Exercise description: Retype, without any change, the first line of the records and every line after it through the one containing "Definition post_form (url".

Collected data entries:
┏━━
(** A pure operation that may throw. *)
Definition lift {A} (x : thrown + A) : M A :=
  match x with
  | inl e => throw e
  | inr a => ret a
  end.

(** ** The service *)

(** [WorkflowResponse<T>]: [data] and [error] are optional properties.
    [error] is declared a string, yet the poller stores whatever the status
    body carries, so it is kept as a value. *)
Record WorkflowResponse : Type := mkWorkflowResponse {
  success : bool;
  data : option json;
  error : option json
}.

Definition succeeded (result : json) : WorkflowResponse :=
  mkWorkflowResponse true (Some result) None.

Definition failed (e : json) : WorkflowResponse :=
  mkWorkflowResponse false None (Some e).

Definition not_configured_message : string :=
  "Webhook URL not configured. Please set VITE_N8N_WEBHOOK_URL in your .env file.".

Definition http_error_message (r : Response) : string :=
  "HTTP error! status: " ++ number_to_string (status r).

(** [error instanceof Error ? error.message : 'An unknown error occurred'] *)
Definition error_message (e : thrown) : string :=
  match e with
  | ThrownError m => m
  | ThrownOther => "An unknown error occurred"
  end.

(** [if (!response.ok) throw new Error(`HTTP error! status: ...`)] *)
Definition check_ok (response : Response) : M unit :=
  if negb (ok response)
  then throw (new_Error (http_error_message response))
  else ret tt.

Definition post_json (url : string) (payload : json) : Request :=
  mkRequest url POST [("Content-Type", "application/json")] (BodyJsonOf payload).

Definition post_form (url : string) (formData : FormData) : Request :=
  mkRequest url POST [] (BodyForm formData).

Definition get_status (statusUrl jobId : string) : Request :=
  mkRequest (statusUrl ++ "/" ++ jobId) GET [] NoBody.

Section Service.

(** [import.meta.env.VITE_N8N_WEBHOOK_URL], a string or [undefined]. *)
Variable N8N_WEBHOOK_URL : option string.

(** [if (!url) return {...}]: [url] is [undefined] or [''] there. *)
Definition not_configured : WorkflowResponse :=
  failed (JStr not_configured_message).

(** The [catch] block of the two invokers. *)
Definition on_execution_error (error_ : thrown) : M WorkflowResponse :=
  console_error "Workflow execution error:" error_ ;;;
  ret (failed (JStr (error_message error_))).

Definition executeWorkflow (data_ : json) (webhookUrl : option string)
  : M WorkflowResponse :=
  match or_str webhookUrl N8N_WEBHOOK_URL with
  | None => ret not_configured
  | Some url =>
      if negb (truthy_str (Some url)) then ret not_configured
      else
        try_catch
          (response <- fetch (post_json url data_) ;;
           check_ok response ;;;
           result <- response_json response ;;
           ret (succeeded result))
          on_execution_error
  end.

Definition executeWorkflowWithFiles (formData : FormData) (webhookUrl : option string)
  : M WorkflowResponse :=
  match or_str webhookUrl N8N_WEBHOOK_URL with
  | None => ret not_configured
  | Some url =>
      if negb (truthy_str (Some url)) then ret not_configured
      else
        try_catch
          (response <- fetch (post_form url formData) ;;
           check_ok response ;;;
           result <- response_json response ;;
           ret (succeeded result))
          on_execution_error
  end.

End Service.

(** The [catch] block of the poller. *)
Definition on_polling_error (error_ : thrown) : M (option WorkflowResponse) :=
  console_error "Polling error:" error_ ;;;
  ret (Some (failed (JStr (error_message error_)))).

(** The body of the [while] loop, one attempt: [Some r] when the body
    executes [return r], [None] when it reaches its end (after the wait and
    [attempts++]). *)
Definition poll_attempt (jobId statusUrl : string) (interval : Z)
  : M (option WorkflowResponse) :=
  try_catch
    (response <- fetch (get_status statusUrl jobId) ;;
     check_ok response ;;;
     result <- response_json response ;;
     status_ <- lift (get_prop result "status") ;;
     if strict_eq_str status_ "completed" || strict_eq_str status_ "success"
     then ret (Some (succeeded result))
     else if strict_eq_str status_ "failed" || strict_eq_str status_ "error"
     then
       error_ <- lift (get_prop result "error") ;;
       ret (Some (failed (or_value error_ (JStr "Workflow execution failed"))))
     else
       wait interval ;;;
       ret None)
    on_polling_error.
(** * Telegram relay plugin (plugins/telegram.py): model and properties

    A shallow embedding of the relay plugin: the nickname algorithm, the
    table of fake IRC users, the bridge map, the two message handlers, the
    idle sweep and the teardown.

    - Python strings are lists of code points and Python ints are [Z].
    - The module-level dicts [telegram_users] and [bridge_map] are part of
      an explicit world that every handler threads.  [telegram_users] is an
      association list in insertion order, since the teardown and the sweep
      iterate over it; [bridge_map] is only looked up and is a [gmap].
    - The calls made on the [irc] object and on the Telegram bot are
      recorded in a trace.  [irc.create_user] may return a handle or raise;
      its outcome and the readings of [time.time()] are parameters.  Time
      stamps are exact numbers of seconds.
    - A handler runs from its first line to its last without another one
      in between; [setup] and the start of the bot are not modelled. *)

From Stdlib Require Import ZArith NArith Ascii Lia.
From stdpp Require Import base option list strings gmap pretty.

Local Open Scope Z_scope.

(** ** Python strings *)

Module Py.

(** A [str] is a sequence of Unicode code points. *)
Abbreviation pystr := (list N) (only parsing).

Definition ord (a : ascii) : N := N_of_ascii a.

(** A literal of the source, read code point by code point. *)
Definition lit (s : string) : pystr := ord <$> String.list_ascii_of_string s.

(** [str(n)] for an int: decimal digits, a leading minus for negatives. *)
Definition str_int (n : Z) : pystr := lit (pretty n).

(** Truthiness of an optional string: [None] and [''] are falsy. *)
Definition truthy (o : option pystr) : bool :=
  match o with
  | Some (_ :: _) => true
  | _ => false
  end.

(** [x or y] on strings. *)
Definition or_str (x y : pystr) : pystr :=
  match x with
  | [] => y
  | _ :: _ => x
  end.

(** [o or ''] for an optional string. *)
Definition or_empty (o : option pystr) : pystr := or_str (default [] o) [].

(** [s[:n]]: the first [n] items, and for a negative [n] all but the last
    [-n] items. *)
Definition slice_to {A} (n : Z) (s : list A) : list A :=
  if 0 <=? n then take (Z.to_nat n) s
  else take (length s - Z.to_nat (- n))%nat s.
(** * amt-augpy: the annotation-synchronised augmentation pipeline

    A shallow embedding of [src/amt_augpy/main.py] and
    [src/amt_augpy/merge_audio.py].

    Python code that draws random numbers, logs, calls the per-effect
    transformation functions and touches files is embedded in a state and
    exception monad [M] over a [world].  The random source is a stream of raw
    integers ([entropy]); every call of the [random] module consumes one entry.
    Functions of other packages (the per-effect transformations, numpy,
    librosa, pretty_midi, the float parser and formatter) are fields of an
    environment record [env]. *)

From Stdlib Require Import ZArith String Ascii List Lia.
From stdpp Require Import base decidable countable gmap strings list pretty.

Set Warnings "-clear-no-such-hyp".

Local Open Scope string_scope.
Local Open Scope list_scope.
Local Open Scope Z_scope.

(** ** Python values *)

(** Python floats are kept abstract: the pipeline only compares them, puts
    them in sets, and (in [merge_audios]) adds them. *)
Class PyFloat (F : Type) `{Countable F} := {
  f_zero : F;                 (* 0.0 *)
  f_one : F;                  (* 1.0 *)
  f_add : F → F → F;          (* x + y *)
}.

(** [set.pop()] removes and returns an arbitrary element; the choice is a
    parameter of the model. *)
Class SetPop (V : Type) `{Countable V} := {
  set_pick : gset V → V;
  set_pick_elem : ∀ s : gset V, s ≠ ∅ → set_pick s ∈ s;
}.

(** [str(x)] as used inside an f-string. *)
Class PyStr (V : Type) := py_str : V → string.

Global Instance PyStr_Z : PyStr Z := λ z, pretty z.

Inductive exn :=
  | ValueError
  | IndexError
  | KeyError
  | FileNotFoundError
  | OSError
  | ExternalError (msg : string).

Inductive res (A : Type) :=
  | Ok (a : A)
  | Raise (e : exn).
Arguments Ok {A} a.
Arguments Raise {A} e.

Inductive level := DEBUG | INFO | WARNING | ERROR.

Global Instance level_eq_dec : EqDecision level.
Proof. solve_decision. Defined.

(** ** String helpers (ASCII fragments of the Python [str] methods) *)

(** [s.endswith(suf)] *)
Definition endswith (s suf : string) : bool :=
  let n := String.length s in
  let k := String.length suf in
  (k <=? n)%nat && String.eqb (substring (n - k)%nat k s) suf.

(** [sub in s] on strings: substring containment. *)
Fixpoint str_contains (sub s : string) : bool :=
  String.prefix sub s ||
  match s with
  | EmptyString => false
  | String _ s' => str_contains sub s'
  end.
┗━━
Task output:
(** A pure operation that may throw. *)
Definition lift {A} (x : thrown + A) : M A :=
  match x with
  | inl e => throw e
  | inr a => ret a
  end.

(** ** The service *)

(** [WorkflowResponse<T>]: [data] and [error] are optional properties.
    [error] is declared a string, yet the poller stores whatever the status
    body carries, so it is kept as a value. *)
Record WorkflowResponse : Type := mkWorkflowResponse {
  success : bool;
  data : option json;
  error : option json
}.

Definition succeeded (result : json) : WorkflowResponse :=
  mkWorkflowResponse true (Some result) None.

Definition failed (e : json) : WorkflowResponse :=
  mkWorkflowResponse false None (Some e).

Definition not_configured_message : string :=
  "Webhook URL not configured. Please set VITE_N8N_WEBHOOK_URL in your .env file.".

Definition http_error_message (r : Response) : string :=
  "HTTP error! status: " ++ number_to_string (status r).

(** [error instanceof Error ? error.message : 'An unknown error occurred'] *)
Definition error_message (e : thrown) : string :=
  match e with
  | ThrownError m => m
  | ThrownOther => "An unknown error occurred"
  end.

(** [if (!response.ok) throw new Error(`HTTP error! status: ...`)] *)
Definition check_ok (response : Response) : M unit :=
  if negb (ok response)
  then throw (new_Error (http_error_message response))
  else ret tt.

Definition post_json (url : string) (payload : json) : Request :=
  mkRequest url POST [("Content-Type", "application/json")] (BodyJsonOf payload).

Definition post_form (url : string) (formData : FormData) : Request :=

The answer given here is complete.